People who receive flu vaccines year after year can sometimes show reduced protection, an effect that Canadian infectious disease specialists say muddies public health messages for annual flu vaccine campaigns.
During the 2009 H1N1 pandemic, researchers at the B.C. Centre for Disease Control originally thought seasonal flu shots from 2008 might offer extra protection against the new pandemic strain. They were puzzled to find instead, seasonal flu vaccination almost doubled the risk of infection with pandemic flu.
Dr. Danuta Skowronski and her colleagues went on to do five more studies during the summer that showed the same effect in people and in ferrets, which are considered the best animal model of flu.
"This was a unique finding in a unique context of dramatically mismatched vaccine to novel pandemic influenza virus," she said.
She recalled the intense time, struggling to find answers about whether to offer the seasonal as well as pandemic vaccine in the fall. "That was the worst summer I think of my life, work wise."
What was originally called 'the Canadian problem' of higher risk of pandemic flu illness among those who received seasonal flu shots the year before has since been observed in other countries. (Spencer Platt/Getty)
What was originally called "the Canadian problem" has since been found in a randomized control trial by researchers in Hong Kong, with more supporting evidence from Japan and the U.S.
The paradoxical finding of increased risk of H1N1 infection only occurred during the pandemic.
In the 10 years since the B.C. lab invented more sensitive ways to conduct this type of sophisticated immune research, there's never been an increase in flu illness among those vaccinated compared with the unvaccinated.
But researchers in several countries have found a blunting or "interference" effect between previous seasonal vaccines and reduced levels of vaccine protection in later years for some strains.
Regardless of previous vaccination history, flu shots did protect against flu infections requiring medical care, Huong McLean of the Marshfield Clinic Research Foundation and her colleagues concluded in a September online issue of the journal Clinical Infectious Diseases. Protection was greatest among those who weren't vaccinated previously.
"People do not have a good explanation for why," said Dr. Michael Gardam, director of infection prevention and control at Toronto's University Health Network.
"The idea basically is that your immune system is occupied elsewhere. It would be like getting the swirling ball of death on your Mac where your operating system is doing something else rather than opening the file."
The end result of both puzzles is the same: more sickness.
Huong said it all points to the need to think about prior vaccination history when estimating vaccine effectiveness.
"These findings are so new, so emerging that policy-makers have not yet had a chance to fully digest them or understand the implications," Skowronski said.
Both Gardam and Skowronski believe the emerging findings should spur the search for a better solution.

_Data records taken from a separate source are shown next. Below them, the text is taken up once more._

(** The scan of [pick_next_locked], from index [i] on: the best index so far and
    the soonest due time seen. *)
Fixpoint pick_loop (order : sched_order) (now : Z) (i : nat) (best : option (nat * ob_item))
    (soonest : option Z) (l : list ob_item) : option (nat * ob_item) * option Z :=
  match l with
  | [] => (best, soonest)
  | it :: l' =>
      if negb (ob_eligible it now) then
        let due := u32 (it_send_after it - now) in
        let soonest' :=
          match soonest with
          | None => Some due
          | Some s => if due <? s then Some due else Some s
          end in
        pick_loop order now (S i) best soonest' l'
      else
        match best with
        | None =>
            match order with
            | ORDER_FIFO => (Some (i, it), soonest)
            | ORDER_PRIORITY => pick_loop order now (S i) (Some (i, it)) soonest l'
            end
        | Some (b, y) =>
            let best' :=
              match order with
              | ORDER_FIFO => best
              | ORDER_PRIORITY => if it_tier y <? it_tier it then Some (i, it) else best
              end in
            pick_loop order now (S i) best' soonest l'
        end
  end.

(** The index to send next, and the time to wait when there is none. *)
Definition pick_next_locked (order : sched_order) (now : Z) (l : list ob_item)
    : option (nat * ob_item) * Z :=
  match pick_loop order now 0 None None l with
  | (None, Some s) => (None, s)
  | (best, _) => (best, 0)
  end.

Definition evict_victim_locked (l : list ob_item) : option (nat * ob_item) :=
  scan_best (fun it => bool_decide (it_done it = None))
    (fun x y => (it_tier x <? it_tier y) || (it_tier x =? it_tier y)) l.

(** [remove_index_locked]: the frames behind index [i] move up by one. *)
Definition remove_index_locked (i : nat) (l : list ob_item) : list ob_item :=
  take i l ++ drop (S i) l.

(** A deadline of 0 means "now": a due time that wraps to 0 becomes 1. *)
Definition due_time (now delay : Z) : Z :=
  let due := u32 (now + delay) in if due =? 0 then 1 else due.

(** The radio state [requeue_deferred_locked] reads. *)
Record radio_env := RadioEnv {
  re_cfg : sched_config; re_draw : draw; re_util : Z; re_sf : Z; re_bw : Z; re_now : Z }.

Definition requeue_delay (e : radio_env) : Z :=
  let util := if AIRTIME then u8 (re_util e) else 0 in
  let slot := meshtastic_contention_effective_slot_ms (re_cfg e) (re_sf e) (re_bw e) false in
  let delay := meshtastic_contention_delay_own_ms (re_cfg e) (re_draw e) util slot in
  Z.max delay (Z.max slot 1).

(** Back in the queue ([inl]), or dropped because the cap was hit ([inr true]) or
    the queue filled up meanwhile ([inr false]). *)
Definition requeue_deferred_locked (e : radio_env) (it : ob_item) (q : ob) : ob + bool :=
  if TX_DEFER_MAX <=? it_defers it then inr true
  else if OB_MAX <=? ob_count q then inr false
  else
    let it := set_it_defers (u8 (it_defers it + 1)) it in
    let it := set_it_send_after (due_time (re_now e) (requeue_delay e)) it in
    inl (set_ob_items (ob_items q ++ [it]) (set_ob_space (sem_take_nowait (ob_space q)) q)).

(** ** The worker *)

(** First critical section of a pass: dequeue the next frame, or compute the
    sleep: forever when the queue is empty, else until the earliest deadline. *)
Inductive pick_result := Picked (it : ob_item) | SleepForever | SleepMs (ms : Z).

Definition worker_pick (c : sched_config) (now : Z) (q : ob) : ob * pick_result :=
  match pick_next_locked (tx_order c) now (ob_items q) with
  | (Some (i, it), _) =>
      (set_ob_items (remove_index_locked i (ob_items q))
         (set_ob_cur (Some it) (set_ob_space (sem_give (ob_space q)) q)), Picked it)
  | (None, wait) =>
      (q, if ob_count q =? 0 then SleepForever else SleepMs (Z.max wait 1))
  end.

"We have kind of hyped this vaccine so much for so long we are starting to believe our own hype. Really, what we should be doing is looking for better vaccines," Gardam said.

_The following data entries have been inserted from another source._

(* ===== verification/Routing.v ===== *)
(** * Routing answers and route learning (src/src/meshtastic_routing.c)

    ACKs and NAKs for received packets, the hop budget of a reply, the ring of
    relayers overheard carrying our own packets, and the gates a next-hop route
    must pass before it is learned. The route store is used through [RouteStore];
    the reliable-delivery table is called as the code calls it. A packet handed to
    [meshtastic_send_packet] is an output. *)
From S2P Require Import Prelude Sched Contention Packet Outbound Reliable Routes.
Open Scope Z_scope.

Definition ROUTING_REPLY_HOP_MARGIN : Z := 2.
Definition ROUTING_RELAYER_LOG_SIZE : nat := 8.
Definition PortNum_TEXT_MESSAGE_COMPRESSED_APP : Z := 7.

(** ** State: the ring *)
Record relayer_entry := RelayerEntry { rl_id : Z; rl_relayer : Z }.
Record relayer_ring := RelayerRing {
  relayer_log : list relayer_entry;
  relayer_log_head : nat;
}.
Definition set_relayer_log (v : list relayer_entry) (r : relayer_ring) : relayer_ring :=
RelayerRing v (relayer_log_head r).
Definition set_relayer_log_head (v : nat) (r : relayer_ring) : relayer_ring :=
RelayerRing (relayer_log r) v.

Definition ring_init : relayer_ring :=
  RelayerRing (replicate ROUTING_RELAYER_LOG_SIZE (RelayerEntry 0 0)) 0.

(** A packet handed to [meshtastic_send_packet], and whether the call may block. *)
Inductive timeout := K_NO_WAIT | K_FOREVER.
Record sent := Sent { s_packet : packet; s_wait : timeout }.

In the meantime, public health officials who aim to protect people from flu complications need to grapple with the imperfections of a vaccine given every year to a moving target of strains.

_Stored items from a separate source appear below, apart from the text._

(* ===== verification/Relay.v ===== *)
(** * Cross-preset text relay, the receiving half (src/src/meshtastic_relay.c)

    Frames another radio heard on a different preset arrive over the BLE peer link;
    broadcast text among them is re-originated here as a new packet with the
    origin's id in front. The state is the module's record (direction, seen cache,
    rate windows, ignore list, counters), the job queue, and the settings record.
    Everything [meshtastic_relay_on_rx] does under [relay_lock] is one function. *)
From S2P Require Import Prelude Sched Packet Utf8.
Open Scope Z_scope.

Class RelayKconfig := {
  SEEN_SIZE : nat;         SEEN_SIZE_range : (4 <= SEEN_SIZE <= 128)%nat;
  SEEN_TTL_SEC : Z;        SEEN_TTL_range : 10 <= SEEN_TTL_SEC <= 3600;
  RATE_MAX : Z;            RATE_MAX_range : 1 <= RATE_MAX <= 255;
  RATE_WINDOW_SEC : Z;     RATE_WINDOW_range : 10 <= RATE_WINDOW_SEC <= 86400;
  PER_ORIGIN_MAX : Z;      PER_ORIGIN_MAX_range : 1 <= PER_ORIGIN_MAX <= 255;
  PER_ORIGIN_WINDOW_SEC : Z; PER_ORIGIN_WINDOW_range : 10 <= PER_ORIGIN_WINDOW_SEC <= 86400;
  ORIGIN_SLOTS : nat;      ORIGIN_SLOTS_range : (2 <= ORIGIN_SLOTS <= 64)%nat;
  LOG_INTERVAL_SEC : Z;    LOG_INTERVAL_range : 1 <= LOG_INTERVAL_SEC <= 3600;
  IGNORE_MAX : nat;        IGNORE_MAX_range : (1 <= IGNORE_MAX <= 16)%nat;
  RELAY_QUEUE_SIZE : nat;  RELAY_QUEUE_range : (1 <= RELAY_QUEUE_SIZE <= 16)%nat;
  INBOUND_AT_BOOT : bool;
}.

Definition default_relay_kconfig : RelayKconfig :=
  {| SEEN_SIZE := 16; SEEN_SIZE_range := ltac:(lia); SEEN_TTL_SEC := 300; SEEN_TTL_range := ltac:(lia);
     RATE_MAX := 10; RATE_MAX_range := ltac:(lia); RATE_WINDOW_SEC := 600; RATE_WINDOW_range := ltac:(lia);
     PER_ORIGIN_MAX := 3; PER_ORIGIN_MAX_range := ltac:(lia); PER_ORIGIN_WINDOW_SEC := 60;
     PER_ORIGIN_WINDOW_range := ltac:(lia); ORIGIN_SLOTS := 8; ORIGIN_SLOTS_range := ltac:(lia);
     LOG_INTERVAL_SEC := 10; LOG_INTERVAL_range := ltac:(lia); IGNORE_MAX := 4;
     IGNORE_MAX_range := ltac:(lia); RELAY_QUEUE_SIZE := 2; RELAY_QUEUE_range := ltac:(lia);
     INBOUND_AT_BOOT := false |}.

Definition RELAY_PREFIX_LEN : Z := 7.
Definition RELAY_REC_VER : Z := 1.
Definition RELAY_REC_HDR_LEN : nat := 3.

(** ** State *)
Inductive relay_dir := RELAY_OFF | RELAY_INBOUND | RELAY_OUTBOUND | RELAY_BOTH.
#[export] Instance relay_dir_eq_dec : EqDecision relay_dir.
Proof. solve_decision. Defined.
Definition dir_code (d : relay_dir) : Z :=
  match d with RELAY_OFF => 0 | RELAY_INBOUND => 1 | RELAY_OUTBOUND => 2 | RELAY_BOTH => 3 end.

Inductive bearer := BEARER_LORA | BEARER_BLE_PEER | BEARER_ATTACHMENT.
#[export] Instance bearer_eq_dec : EqDecision bearer.
Proof. solve_decision. Defined.

Record seen_entry := SeenEntry { se_origin : Z; se_text_hash : Z; se_at_ms : Z }.
Record rate_bucket := RateBucket {
  window_start_ms : Z;
  used : Z;
}.
Definition set_window_start_ms (v : Z) (r : rate_bucket) : rate_bucket :=
RateBucket v (used r).
Definition set_used (v : Z) (r : rate_bucket) : rate_bucket :=
RateBucket (window_start_ms r) v.
Record origin_slot := OriginSlot {
  os_origin : Z;
  os_b : rate_bucket;
}.
Definition set_os_origin (v : Z) (r : origin_slot) : origin_slot :=
OriginSlot v (os_b r).
Definition set_os_b (v : rate_bucket) (r : origin_slot) : origin_slot :=
OriginSlot (os_origin r) v.
Record relay_job := RelayJob { j_channel_index : Z; j_text : list Z }.

(** The fields of [struct meshtastic_relay_stats], each a [uint32_t]. *)
Inductive counter :=
  | CONSIDERED | RELAYED | SENT | TX_FAILED | DIR_OFF | NOT_BROADCAST | NOT_TEXT | REACTION
  | IGNORED | BAD_TEXT | SANITIZED | ORIGIN_LIMITED | LOG_SUPPRESSED | PREFIXED | NO_MAPPING
  | SEEN | RATE_DROPPED | QUEUE_FULL | UNPREFIXED.
#[export] Instance counter_eq_dec : EqDecision counter.
Proof. solve_decision. Defined.
Definition relay_stats := counter -> Z.
Definition inc (c : counter) (st : relay_stats) : relay_stats :=
  fun d => if decide (c = d) then u32 (st d + 1) else st d.

(** [ignore] is the array up to [ignore_count]; [saved] is the stored record, the
    bytes under the key mtrelay/relay. [log_last_ms] and [log_suppressed] are the
    statics of [log_refusal]. *)
Record relay := Relay {
  dir : relay_dir;
  seen : list seen_entry;
  seen_next : nat;
  inbound : rate_bucket;
  origins : list origin_slot;
  ignore : list Z;
  stats : relay_stats;
  relay_q : list relay_job;
  log_last_ms : Z;
  log_suppressed : Z;
  saved : option (list Z);
}.
Definition set_dir (v : relay_dir) (r : relay) : relay :=
Relay v (seen r) (seen_next r) (inbound r) (origins r) (ignore r) (stats r) (relay_q r)
    (log_last_ms r) (log_suppressed r) (saved r).
Definition set_seen (v : list seen_entry) (r : relay) : relay :=
Relay (dir r) v (seen_next r) (inbound r) (origins r) (ignore r) (stats r) (relay_q r)
    (log_last_ms r) (log_suppressed r) (saved r).
Definition set_seen_next (v : nat) (r : relay) : relay :=
Relay (dir r) (seen r) v (inbound r) (origins r) (ignore r) (stats r) (relay_q r)
    (log_last_ms r) (log_suppressed r) (saved r).
Definition set_inbound (v : rate_bucket) (r : relay) : relay :=
Relay (dir r) (seen r) (seen_next r) v (origins r) (ignore r) (stats r) (relay_q r)
    (log_last_ms r) (log_suppressed r) (saved r).
Definition set_origins (v : list origin_slot) (r : relay) : relay :=
Relay (dir r) (seen r) (seen_next r) (inbound r) v (ignore r) (stats r) (relay_q r)
    (log_last_ms r) (log_suppressed r) (saved r).
Definition set_ignore (v : list Z) (r : relay) : relay :=
Relay (dir r) (seen r) (seen_next r) (inbound r) (origins r) v (stats r) (relay_q r)
    (log_last_ms r) (log_suppressed r) (saved r).
Definition set_stats (v : relay_stats) (r : relay) : relay :=
Relay (dir r) (seen r) (seen_next r) (inbound r) (origins r) (ignore r) v (relay_q r)
    (log_last_ms r) (log_suppressed r) (saved r).
Definition set_relay_q (v : list relay_job) (r : relay) : relay :=
Relay (dir r) (seen r) (seen_next r) (inbound r) (origins r) (ignore r) (stats r) v
    (log_last_ms r) (log_suppressed r) (saved r).
Definition set_log_last_ms (v : Z) (r : relay) : relay :=
Relay (dir r) (seen r) (seen_next r) (inbound r) (origins r) (ignore r) (stats r) (relay_q
    r) v (log_suppressed r) (saved r).
Definition set_log_suppressed (v : Z) (r : relay) : relay :=
Relay (dir r) (seen r) (seen_next r) (inbound r) (origins r) (ignore r) (stats r) (relay_q
    r) (log_last_ms r) v (saved r).
Definition set_saved (v : option (list Z)) (r : relay) : relay :=
Relay (dir r) (seen r) (seen_next r) (inbound r) (origins r) (ignore r) (stats r) (relay_q
    r) (log_last_ms r) (log_suppressed r) v.

Definition seen_free : seen_entry := SeenEntry 0 0 0.
Definition bucket_zero : rate_bucket := RateBucket 0 0.
Definition origin_free : origin_slot := OriginSlot 0 bucket_zero.
Definition stats_none : relay_stats := fun _ => 0.
Definition bump (c : counter) (r : relay) : relay := set_stats (inc c (stats r)) r.

Section Relay.
Context {KC : RelayKconfig}.

Definition boot_direction : relay_dir := if INBOUND_AT_BOOT then RELAY_INBOUND else RELAY_OFF.
Definition relay_boot : relay :=
  Relay boot_direction (replicate SEEN_SIZE seen_free) 0 bucket_zero
    (replicate ORIGIN_SLOTS origin_free) [] stats_none [] 0 0 None.

(** ** Pure helpers *)

(** The scan for the closing bracket, from index [i]; [text[i]] is the head. *)
Fixpoint prefix_scan (i : nat) (l : list Z) : bool :=
  match l with
  | [] => false
  | c :: l' =>
      if (9 <? i)%nat then false
      else if c =? 93 then                                     (* ']' *)
        (2 <=? i)%nat && match l' with sp :: _ => sp =? 32 | [] => false end
      else if (c <=? 32) || (126 <? c) then false              (* ' ' and '~' *)
      else prefix_scan (S i) l'
  end.

Definition meshtastic_relay_has_prefix (text : list Z) : bool :=
  match text with
  | c :: l => (4 <=? length text)%nat && (c =? 91) && prefix_scan 1 l   (* '[' *)
  | [] => false
  end.

(** Replacement characters that were not question marks already. *)
Fixpoint count_replaced (out inp : list Z) : Z :=
  match out, inp with
  | o :: out', i :: inp' =>
      (if (o =? 63) && negb (i =? 63) then 1 else 0) + count_replaced out' inp'
  | _, _ => 0
  end.

(** The sanitized text, whether it changed, and whether it is worth sending. *)
Definition text_sanitize (inp : list Z) : list Z * bool * bool :=
  let '(buf, changed) := meshtastic_utf8_sanitize (Some (inp ++ [0])) in
  let out := c_string (default [] buf) in
  let changed := changed || negb (length out =? length inp)%nat in
  let replaced := count_replaced out inp in
  let visible := existsb (fun c => 32 <? c) out in
  (out, changed, visible && (replaced * 4 <=? Z.of_nat (length out))).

"I think it's reasonable that currently the recommendation is to continue, for instance, especially for people who are at high risk, immediate risk of hospitalization or death … For these people, there is a clear and present and real threat that they need to deal with and vaccine is the best way," Skowronski said.
On Friday, the Public Health Agency of Canada said regions in British Columbia, Alberta, Saskatchewan, Manitoba, Ontario, Quebec and Newfoundland and Labrador all showed widespread flu activity last week and a large number of outbreaks in long-term care facilities.